- YOUR ASSIGNMENT: Please copy the last part of the entries exactly: the line that has "split; [exact D2|]." and every line up to and including the end, nothing more.

══ DATA SECTION ══

(* ================================================================== *)
(** * What every summary satisfies *)

Lemma reads_exist obs :
  (forall k, In k read_keys ->
             exists q, ClimeCapsule.imperial obs k = Ok (PyNum q)) ->
  exists h, reads obs h.
Proof.
  intro H.
  assert (K : Forall (fun k => exists q,
                        ClimeCapsule.imperial obs k = Ok (PyNum q))
                read_keys)
    by (apply Forall_forall; exact H).
  unfold read_keys in K.
  repeat match goal with
         | F : Forall _ (_ :: _) |- _ =>
             let q := fresh "q" in
             let E := fresh "E" in
             let F' := fresh "F" in
             apply Forall_cons_iff in F; destruct F as ((q & E) & F')
         end.
  exists (mkhourly q q0 q1 q2 q3 q4 q5 q6 q7 q8 q9).
  repeat split; assumption.
Qed.

Lemma all_read l :
  (forall obs k, In obs l -> In k read_keys ->
                 exists q, ClimeCapsule.imperial obs k = Ok (PyNum q)) ->
  exists hs, Forall2 reads l hs.
Proof.
  induction l as [|obs l IH]; intro H.
  - exists []. constructor.
  - destruct (reads_exist obs) as (h & R).
    { intros k K. apply (H obs k); [left; reflexivity|exact K]. }
    destruct IH as (hs & F).
    { intros o k I K. apply (H o k); [right; exact I|exact K]. }
    exists (h :: hs). constructor; assumption.
Qed.

(** A list [compile_daily_data] summarises is a full day. *)
Lemma compile_daily_data_full l s :
  ClimeCapsule.compile_daily_data l = Ok s -> exists hs, full_day l hs.
Proof.
  intro H.
  destruct (compile_daily_data_labelled _ _ H)
    as (head_obs & last_obs & sid & ts & t & Hf & Hl & Hs & Hts & Ht & _).
  destruct (all_read l (compile_daily_data_ok l s H)) as (hs & F).
  exists hs. split; [intro E; subst; discriminate Hf|].
  split; [exact F|]. split.
  - exists head_obs, sid. split; assumption.
  - exists last_obs, ts, t. repeat split; assumption.
Qed.

Lemma running_high_ge f hs init : (init <= running_high f hs init)%Q.
Proof.
  destruct (running_high_max f hs init) as (_ & F).
  inversion F; subst. assumption.
Qed.

Lemma running_low_le f hs init : (running_low f hs init <= init)%Q.
Proof.
  destruct (running_low_min f hs init) as (_ & F).
  inversion F; subst. assumption.
Qed.

(** X22.  Whatever the observations, a summary [compile_daily_data]
    returns has no high and no precipitation rate below 0 and no low
    above 150, the starting values of the loop, and each of its four
    averages is a number of hundredths. *)
Theorem compile_daily_data_ranges observations s :
  ClimeCapsule.compile_daily_data observations = Ok s ->
  (0 <= temp_high s)%Q /\ (temp_low s <= 150)%Q
  /\ (0 <= windspeed_high s)%Q /\ (windspeed_low s <= 150)%Q
  /\ (0 <= wind_chill_high s)%Q /\ (wind_chill_low s <= 150)%Q
  /\ (0 <= precip_rate s)%Q
  /\ Qden (temp_avg s) = 100%positive
  /\ Qden (windspeed_avg s) = 100%positive
  /\ Qden (wind_chill_avg s) = 100%positive
  /\ Qden (precip_avg s) = 100%positive.
Proof.
  intro H. destruct (compile_daily_data_full _ _ H) as (hs & D).
  destruct (compile_daily_data_full_day _ _ D) as (sid & t & E).
  rewrite H in E. injection E as ->.
  cbn [temp_high temp_low temp_avg windspeed_high windspeed_low
       windspeed_avg wind_chill_high wind_chill_low wind_chill_avg
       precip_rate precip_avg].
  repeat split;
    first [ apply running_high_ge | apply running_low_le | reflexivity ].
Qed.

(** The two hours of the morning: the bounds hold, and the average of
    48 and 51 is 4950 hundredths. *)
Lemma compile_daily_data_morning_ranges :
  exists s,
    ClimeCapsule.compile_daily_data morning = Ok s
    /\ (0 <= temp_high s)%Q /\ (temp_low s <= 150)%Q
    /\ temp_avg s = (4950 # 100)%Q.
Proof.
  destruct (ClimeCapsule.compile_daily_data morning) as [s|e] eqn:H;
    [|vm_compute in H; discriminate H].
  destruct (compile_daily_data_ranges _ _ H) as (A & B & _).
  exists s. split; [reflexivity|]. split; [exact A|]. split; [exact B|].
  run_lhs H. injection H as <-. reflexivity.
Defined.

(* ================================================================== *)
(** * [GET /current], twice *)

Lemma same_but_db_refl w : same_but_db w w.
Proof. repeat split. Qed.

Lemma same_but_db_trans w1 w2 w3 :
  same_but_db w1 w2 -> same_but_db w2 w3 -> same_but_db w1 w3.
Proof.
  intros (A1 & A2 & A3 & A4 & A5 & A6) (B1 & B2 & B3 & B4 & B5 & B6).
  repeat split; congruence.
Qed.

Lemma same_but_db_log e w :
  is_db_event e = true -> same_but_db w (log e w).
Proof.
  intro E. repeat split. cbn. rewrite requests_of_app.
  destruct e; try discriminate E; cbn; apply app_nil_r.
Qed.

Lemma same_but_db_set_disk d w : same_but_db w (set_disk d w).
Proof. repeat split. Qed.

Lemma same_but_db_connect w : same_but_db w (snd (connect w)).
Proof.
  unfold connect. destruct (disk w); cbn [snd].
  - eapply same_but_db_trans; [apply same_but_db_set_disk|].
    apply same_but_db_log. reflexivity.
  - apply same_but_db_log. reflexivity.
Qed.

Lemma same_but_db_execute conn s w :
  same_but_db w (snd (execute conn s w)).
Proof.
  assert (L : same_but_db w (log (EvExecute s) w))
    by (apply same_but_db_log; reflexivity).
  unfold execute. destruct s as [|params|a b]; destruct conn as [t|];
    cbn [snd];
    first [ exact L
          | eapply same_but_db_trans; [exact L|apply same_but_db_set_disk]
          | destruct (v <- bind_values params ;; insert_row v t)%py;
            exact L ].
Qed.

Lemma same_but_db_insert_each batch : forall conn w,
  same_but_db w (snd (WeatherDB.insert_each conn batch w)).
Proof.
  induction batch as [|obs batch IH]; intros conn w.
  - apply same_but_db_refl.
  - cbn [WeatherDB.insert_each]. unfold bind, lift.
    destruct (WeatherDB.insert_tuple obs) as [params|e].
    + pose proof (same_but_db_execute conn (InsertInto params) w) as X.
      destruct (execute conn (InsertInto params) w) as [[[c' rows]|e] w1];
        cbn [snd] in X.
      * eapply same_but_db_trans; [exact X|apply IH].
      * destruct e; try exact X;
          eapply same_but_db_trans; [exact X|apply IH].
    + destruct e; try apply same_but_db_refl. apply IH.
Qed.

Lemma same_but_db_insert_observations batch w :
  same_but_db w (snd (WeatherDB.insert_observations batch w)).
Proof.
  unfold WeatherDB.insert_observations, bind.
  pose proof (same_but_db_connect w) as C.
  destruct (connect w) as [[conn|e] w0]; cbn [snd] in C; [|exact C].
  pose proof (same_but_db_insert_each batch conn w0) as I.
  destruct (WeatherDB.insert_each conn batch w0) as [[conn'|e] w1];
    cbn [snd] in I; [|eapply same_but_db_trans; eassumption].
  unfold commit, close. cbn [snd].
  apply (same_but_db_trans _ w0 _ C). apply (same_but_db_trans _ w1 _ I).
  apply (same_but_db_trans _ (set_disk (DbFile conn') w1) _
           (same_but_db_set_disk _ _)).
  apply (same_but_db_trans _ (log EvCommit (set_disk (DbFile conn') w1)) _
           (same_but_db_log EvCommit _ eq_refl)).
  apply (same_but_db_log EvClose _ eq_refl).
Qed.

(** One run of the route on a store that holds the table. *)
Lemma current_route_stores me fuel obs v tbl w :
  (1 <= fuel)%nat ->
  num_calls w < 30 ->
  disk w = DbFile (Some tbl) ->
  decode (provider w (requests_of (trace w))
            (ClimeCapsule.current_url me, ClimeCapsule.current_params me))
  = Ok (PyList [obs]) ->
  row_of obs = Ok v ->
  exists w1,
    api.current me fuel w
    = (api.Returned (strftime_iso (dt_date (now w)), [obs]), w1)
    /\ disk w1 = DbFile (Some (store_each tbl [v]))
    /\ provider w1 = provider w
    /\ now w1 = now w
    /\ requests_of (trace w1)
       = requests_of (trace w)
         ++ [(ClimeCapsule.current_url me, ClimeCapsule.current_params me)]
    /\ num_calls w1
       = (if Qle_bool (period_remaining w) 0 then 1 else num_calls w + 1).
Proof.
  intros F C D P Rv.
  destruct (make_api_call_at_once fuel (ClimeCapsule.current_url me)
              (ClimeCapsule.current_params me) w F (or_introl C))
    as (w0 & R & T & _ & Cn & _ & D0 & P0 & N0).
  rewrite P in R. rewrite D in D0.
  destruct (insert_observations_rows [obs] [v] tbl w0 D0) as (w1 & I & D1).
  { repeat constructor. exact Rv. }
  pose proof (same_but_db_insert_observations [obs] w0) as S.
  rewrite I in S. cbn [snd] in S.
  destruct S as (S1 & S2 & _ & S4 & _ & S6).
  exists w1. split.
  { unfold api.current, api.hbind, api.call, ClimeCapsule.today,
      ClimeCapsule.fetch_current_data, bind, lift, ret.
    rewrite R. cbn [iter_items app]. rewrite I. reflexivity. }
  split; [exact D1|]. split; [congruence|]. split; [congruence|].
  split; [|congruence].
  rewrite S6, T, requests_of_app. reflexivity.
Qed.

(** X23.  [GET /current] twice with the same answer of the provider
    stores the observation once.  The second run meets the stored
    timestamp, the [IntegrityError] is consumed, the route returns the
    observation as the first time, and the table is the table the
    first run left. *)
Theorem current_route_twice me fuel obs tbl w :
  (1 <= fuel)%nat ->
  num_calls w < 29 ->
  disk w = DbFile (Some tbl) ->
  let get := (ClimeCapsule.current_url me, ClimeCapsule.current_params me) in
  decode (provider w (requests_of (trace w)) get) = Ok (PyList [obs]) ->
  decode (provider w (requests_of (trace w) ++ [get]) get)
  = Ok (PyList [obs]) ->
  valid_raw obs ->
  exists w1 w2 tbl1,
    api.current me fuel w
    = (api.Returned (strftime_iso (dt_date (now w)), [obs]), w1)
    /\ disk w1 = DbFile (Some tbl1)
    /\ api.current me fuel w1
       = (api.Returned (strftime_iso (dt_date (now w)), [obs]), w2)
    /\ disk w2 = DbFile (Some tbl1)
    /\ (exists ts,
          getitem obs "obsTimeLocal" = Ok (PyStr ts) /\ has_stamp ts tbl1).
Proof.
  intros F C D get P1 P2 Vr.
  destruct (valid_raw_row obs Vr) as (v & ts & Rv & G & S).
  destruct (current_route_stores me fuel obs v tbl w F ltac:(lia) D P1 Rv)
    as (w1 & R1 & D1 & Pr & Nw & Rq & Cn).
  assert (C1 : num_calls w1 < 30).
  { rewrite Cn. destruct (Qle_bool (period_remaining w) 0); lia. }
  destruct (current_route_stores me fuel obs v _ w1 F C1 D1) as
    (w2 & R2 & D2 & _); [rewrite Pr, Rq; exact P2|exact Rv|].
  rewrite Nw in R2.
  exists w1, w2, (store_each tbl [v]).
  split; [exact R1|]. split; [exact D1|]. split; [exact R2|].
  split.
  - rewrite D2. do 2 f_equal. apply store_each_idempotent.
    constructor; [eauto|constructor].
  - exists ts. split; [exact G|].
    apply (store_each_has_stamps [v] tbl v ts); [left; reflexivity|exact S].
Qed.

(** Noon of 4 March 2024, asked twice: one row. *)
Lemma current_route_twice_at_noon :
  exists w1 w2 tbl1,
    api.current kcodenve1 1 noon_store
    = (api.Returned ("2024-03-04", [current_conditions]), w1)
    /\ api.current kcodenve1 1 w1
       = (api.Returned ("2024-03-04", [current_conditions]), w2)
    /\ disk w2 = DbFile (Some tbl1)
    /\ List.length (weather_data.rows tbl1) = 1%nat.
Proof.
  assert (Vr : valid_raw current_conditions).
  { split; [eexists; reflexivity|]. split; [eexists; reflexivity|].
    split; [eexists; split; [reflexivity|left; reflexivity]|].
    repeat constructor;
      (eexists; split;
       [reflexivity
       |first [left; reflexivity|right; eexists; reflexivity]]). }
  destruct (current_route_twice kcodenve1 1 current_conditions
              weather_data.empty noon_store (le_n 1)
              ltac:(cbn; lia) eq_refl eq_refl eq_refl Vr)
    as (w1 & w2 & tbl1 & R1 & D1 & R2 & D2 & _).
  exists w1, w2, tbl1. split; [exact R1|]. split; [exact R2|].
  split; [exact D2|].
  run_lhs R1. injection R1 as <-. cbn in D1. injection D1 as <-.
  reflexivity.
Defined.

═══

- RESULT OF THIS TASK:
  split; [exact D2|].
  run_lhs R1. injection R1 as <-. cbn in D1. injection D1 as <-.
  reflexivity.
Defined.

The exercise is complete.